While the presumption of compensability and theory of aggravation under the Workmen's
Compensation Act (under which the Baldebrin case was decided) may have been abandoned under
the New Labor Code, 8 it is significant that the liberality of the law in general in favor of the workingman
still subsists. As agent charged by the law to implement social justice guaranteed and secured by the
Constitution, the Employees Compensation Commission should adopt a liberal attitude in favor of the
employee in deciding claims for compensability, especially where there is some basis in the facts for
inferring a work connection to the accident.

This kind of interpretation gives meaning and substance to the compassionate spirit of the law as
embodied in Article 4 of the New Labor Code which states that 'all doubts in the implementation and
interpretation of the provisions of the Labor Code including its implementing rules and regulations
shall be resolved in favor of labor.'
The policy then is to extend the applicability of the decree (PD 626) to as many employees who can
avail of the benefits thereunder. This is in consonance with the avowed policy of the State to give
maximum aid and protection to labor. 9
There is no reason, in principle, why employees should not be protected for a reasonable period of
time prior to or after working hours and for a reasonable distance before reaching or after leaving the
employer's premises. 10
If the Vano ruling awarded compensation to an employee who was on his way from home to his
work station one day before an official working day, there is no reason to deny compensation for
accidental injury occurring while he is on his way home one hour after he had left his work station.

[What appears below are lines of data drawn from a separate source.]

Definition nr_locate_BsrIndexByBufferSize (table : list Z) (size value : Z) : outcome Z :=
  if value =? 0 then Done 0
  else
    let jl := 0 in
    let ju := u8 (size - 1) in
    tu ← rd table ju;
    tl ← rd table jl;
    let ascend := tl <=? tu in
    jl ← locate_loop (Z.to_nat size) table value ascend jl ju;
    t ← rd table jl;
    if u32 value =? t then Done jl else Done (u8 (jl + 1)).

(** ** Reports: what the UE says and what the gNB understands *)

Definition at_idx (table : list Z) (i : Z) : Z := default 0 (table !! Z.to_nat i).

(** A table of buffer sizes: it starts at 0, ascends, and has at most 256 entries. *)
Record bsr_table (table : list Z) : Prop := {
  bt_size : 2 <= Z.of_nat (length table) <= 256;
  bt_zero : at_idx table 0 = 0;
  bt_ascends i j : 0 <= i < j -> j < Z.of_nat (length table) -> at_idx table i < at_idx table j
}.

Fixpoint ascends (l : list Z) : bool :=
  match l with x :: (y :: _) as l' => (x <? y) && ascends l' | _ => true end.

Lemma ascends_lt l : ascends l = true -> forall i j a b, (i < j)%nat -> l !! i = Some a -> l !! j = Some b -> a < b.
Proof.
  intros A. assert (St : StronglySorted Z.lt l).
  { apply Sorted_StronglySorted; [intros x y z; lia|]. revert A. induction l as [|x [|y l] IH]; intros A.
    - constructor.
    - repeat constructor.
    - cbn [ascends] in A. zbool. constructor; [by apply IH|by constructor]. }
  clear A. induction St as [|x l St IH F]; intros [|i] [|j] a b L Ea Eb; try lia; try done; cbn in *; simplify_eq.
  - rewrite Forall_lookup in F. by apply (F j).
  - apply (IH i j); done || lia.
Qed.

Lemma ascends_table l : ascends l = true -> 2 <= Z.of_nat (length l) <= 256 -> l !! 0%nat = Some 0 -> bsr_table l.
Proof.
  intros A L E0. split; [done|by unfold at_idx; change (Z.to_nat 0) with 0%nat; rewrite E0|]. intros i j Hi Hj. unfold at_idx.
  destruct (lookup_lt_is_Some_2 l (Z.to_nat i)) as [a Ea]; [lia|].
  destruct (lookup_lt_is_Some_2 l (Z.to_nat j)) as [b Eb]; [lia|]. rewrite Ea, Eb.
  apply (ascends_lt l A (Z.to_nat i) (Z.to_nat j)); done || lia.
Qed.

Lemma short_table_ok : bsr_table NR_SHORT_BSR_TABLE.
Proof. apply ascends_table; [vm_compute; reflexivity|cbn; lia|done]. Qed.

Lemma long_table_ok : bsr_table NR_LONG_BSR_TABLE.
Proof. apply ascends_table; [vm_compute; reflexivity|cbn; lia|done]. Qed.

Section locate.
Context (table : list Z) (T : bsr_table table).

Lemma rd_idx i : 0 <= i < Z.of_nat (length table) -> rd table i = Done (at_idx table i).
Proof. apply rd_entry. Qed.

(** The binary search keeps the value between its two bounds. *)
Lemma locate_loop_ok value : 0 <= value < 2 ^ 32 -> forall fuel jl ju,
  0 <= jl < ju -> ju < Z.of_nat (length table) -> at_idx table jl <= value -> value < at_idx table ju \/ ju = Z.of_nat (length table) - 1 ->
  ju - jl <= Z.of_nat fuel ->
  exists r, locate_loop fuel table value true jl ju = Done r /\ 0 <= r < Z.of_nat (length table) - 1 /\ at_idx table r <= value /\
    (value < at_idx table (r + 1) \/ r + 1 = Z.of_nat (length table) - 1).
Proof.
  intros Hv. induction fuel as [|fuel IH]; intros jl ju Hj Hu Hl Hr Hf; [lia|]. cbn [locate_loop].
  destruct (Z.ltb_spec 1 (ju - jl)) as [E|E].
  - assert (Hm : jl < Z.shiftr (ju + jl) 1 < ju).
    { rewrite Z.shiftr_div_pow2 by lia. change (2 ^ 1) with 2.
      pose proof (Z.div_mod (ju + jl) 2) as D. pose proof (Z.mod_pos_bound (ju + jl) 2). lia. }
    rewrite rd_idx by lia. cbn [mbind outcome_bind]. unfold u32. rewrite Z.mod_small by lia.
    destruct (Z.leb_spec (at_idx table (Z.shiftr (ju + jl) 1)) value); cbn [eqb]; apply IH; lia || by left.
  - exists jl. replace (jl + 1) with ju by lia. split_and!; done || lia.
Qed.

We are constrained not to consider the defense of the street peril doctrine and instead interpret the
law liberally in favor of the employee because the Employees Compensation Act, like the Workmen's
Compensation Act, is basically a social legislation designed to afford relief to the working men and
women in our society.
WHEREFORE, the decision appealed from is REVERSED and SET ASIDE. Let the case be
remanded to the ECC and the GSIS for disposition in accordance with this decision.
SO ORDERED.
Melencio-Herrera (Chairperson), Paras, Sarmiento and Regalado, JJ., concur.